73. Enfin, alors que dans l’état antérieur du droit, le revenu de remplacement peut être supprimé ou réduit dans des conditions définies par décret en Conseil d’État, le projet de loi prévoit, dans un souci de simplification, que seule la suppression du revenu de remplacement peut être prononcée. Le Conseil d’État relève que la durée de la suppression pouvant être modulée, l’abrogation des possibilités de réduction du revenu de remplacement ne conduit pas par elle-même à méconnaître le principe constitutionnel de proportionnalité des sanctions. Toutefois, il reviendra au pouvoir réglementaire d’adapter la durée maximale de la suppression à la gravité des manquements.

Sur la prise en charge des contrats de sécurisation professionnelle (CSP) des salariés des groupements d’intérêt public

74. Le contrat de sécurisation professionnelle doit être proposé à tout salarié licencié pour motif économique dans les entreprises de moins de 1 000 salariés. Il ouvre droit à une allocation de sécurisation professionnelle d’un montant supérieur à l’allocation d’assurance chômage, ainsi qu’à un accompagnement renforcé. La loi prévoit que ses modalités de mise en œuvre sont fixées par un accord national interprofessionnel, agréé dans les mêmes conditions que la convention d’assurance chômage.

75. Il résulte de l’accord national interprofessionnel (ANI) en cours et de ses conventions d’application que l’allocation de sécurisation professionnelle des salariés de droit privé employés par des groupements d’intérêt public (GIP) et licenciés pour motif économique, notamment à l’occasion de la dissolution de ces groupements, n’est pas prise en charge par l’Union nationale pour l’emploi dans l’industrie et le commerce (UNEDIC), au motif que les GIP ne peuvent adhérer de manière irrévocable à celle-ci. Le projet de loi tend à imposer à l’UNEDIC de prendre en charge l’allocation de sécurisation professionnelle des salariés licenciés par les GIP dans les mêmes conditions que pour les autres employeurs qui lui sont affiliés.

76. Ce faisant, le projet de loi porte aux conventions en cours une atteinte qui n’est justifiée par aucun motif d’intérêt général. En effet, l’absence de prise en charge de l’allocation par l’UNEDIC ne porte nullement atteinte aux droits des salariés licenciés à percevoir celle-ci, mais affecte seulement la répartition de son financement. En conséquence, le Conseil d’État ne retient pas ces dispositions.

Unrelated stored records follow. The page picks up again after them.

Lemma chat_ignores_product_selection_witness :
  history (snd (cortex_chatbox (answering "b") (mkInputs 0 1 (Some "a"))
                  reviews_sample empty_world))
  = history (snd (cortex_chatbox (answering "b") (mkInputs 2 1 (Some "a"))
                    (mkDF ["PRODUCT"; "SENTIMENT_SCORE"]
                       (repeat [Some (VStr "Skis"); None] 5))
                    empty_world)).
Proof.
  apply (chat_ignores_product_selection (answering "b")
           (mkInputs 0 1 (Some "a")) (mkInputs 2 1 (Some "a"))
           reviews_sample
           (mkDF ["PRODUCT"; "SENTIMENT_SCORE"]
              (repeat [Some (VStr "Skis"); None] 5))
           empty_world); reflexivity.
Defined.

(** X17.  A run of the chat box draws the whole stored conversation in its
    order: the conversation stored after it is the old one followed by the
    new turns, and the chat messages it puts on the screen are the turns
    stored after it, the old ones first, then the new ones. *)
Theorem transcript_drawn_in_stored_order
  (run_sql : string -> result DataFrame) (inp : inputs)
  (df_reviews : DataFrame) (w : world) :
  let w' := snd (cortex_chatbox run_sql inp df_reviews w) in
  history w' = (history w ++ new_turns run_sql inp df_reviews)%list
  /\ filter is_bubble (skipn (List.length (screen w)) (screen w'))
     = map bubble (history w').
Proof.
  cbv zeta. rewrite cortex_chatbox_run. cbn [snd screen].
  rewrite history_stored. split; [reflexivity|].
  rewrite skipn_app, skipn_all, Nat.sub_diag. cbn [skipn app].
  cbn [filter is_bubble].
  rewrite !filter_app, !filter_bubbles. cbn [filter is_bubble app].
  now rewrite filter_bubbles, map_app.
Qed.

(** X18.  Without a submitted text (none, or an empty one) the chat box asks the
    database nothing: it sets the conversation key if it was absent, draws
    the stored turns and the input, and stores no turn. *)
Theorem no_text_no_turn (run_sql : string -> result DataFrame) (inp : inputs)
  (df_reviews : DataFrame) (w : world) :
  user_q inp = None \/ user_q inp = Some EmptyString ->
  cortex_chatbox run_sql inp df_reviews w
  = (Ok tt,
     mkWorld (Some (history w))
       (screen w
        ++ [markdown "---"; header "💬 Avalanche Assistant (Cortex)";
            selectbox "Cortex model" (map VStr models)]
        ++ map bubble (history w)
        ++ [chat_input "Ask a question (I can also draft Snowflake SQL)"])%list).
Proof.
  intros Hq. rewrite cortex_chatbox_run.
  assert (Hnew : new_turns run_sql inp df_reviews = []).
  { unfold new_turns. destruct Hq as [-> | ->]; reflexivity. }
  rewrite Hnew. cbn [map]. now rewrite !app_nil_r.
Qed.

Sur l’emploi des travailleurs handicapés

77. Le projet de loi aménage l’obligation d’emploi de travailleurs handicapés à laquelle est soumis tout employeur public ou privé, dès lors qu’il emploie plus de vingt salariés ou agents de manière à, d’une part, inciter les employeurs à recourir à l’emploi direct de travailleurs handicapés et à, d’autre part, simplifier la déclaration qu’ils accomplissent en vue de justifier de leur situation au regard de cette obligation, qui sera désormais effectuée via la déclaration sociale nominative.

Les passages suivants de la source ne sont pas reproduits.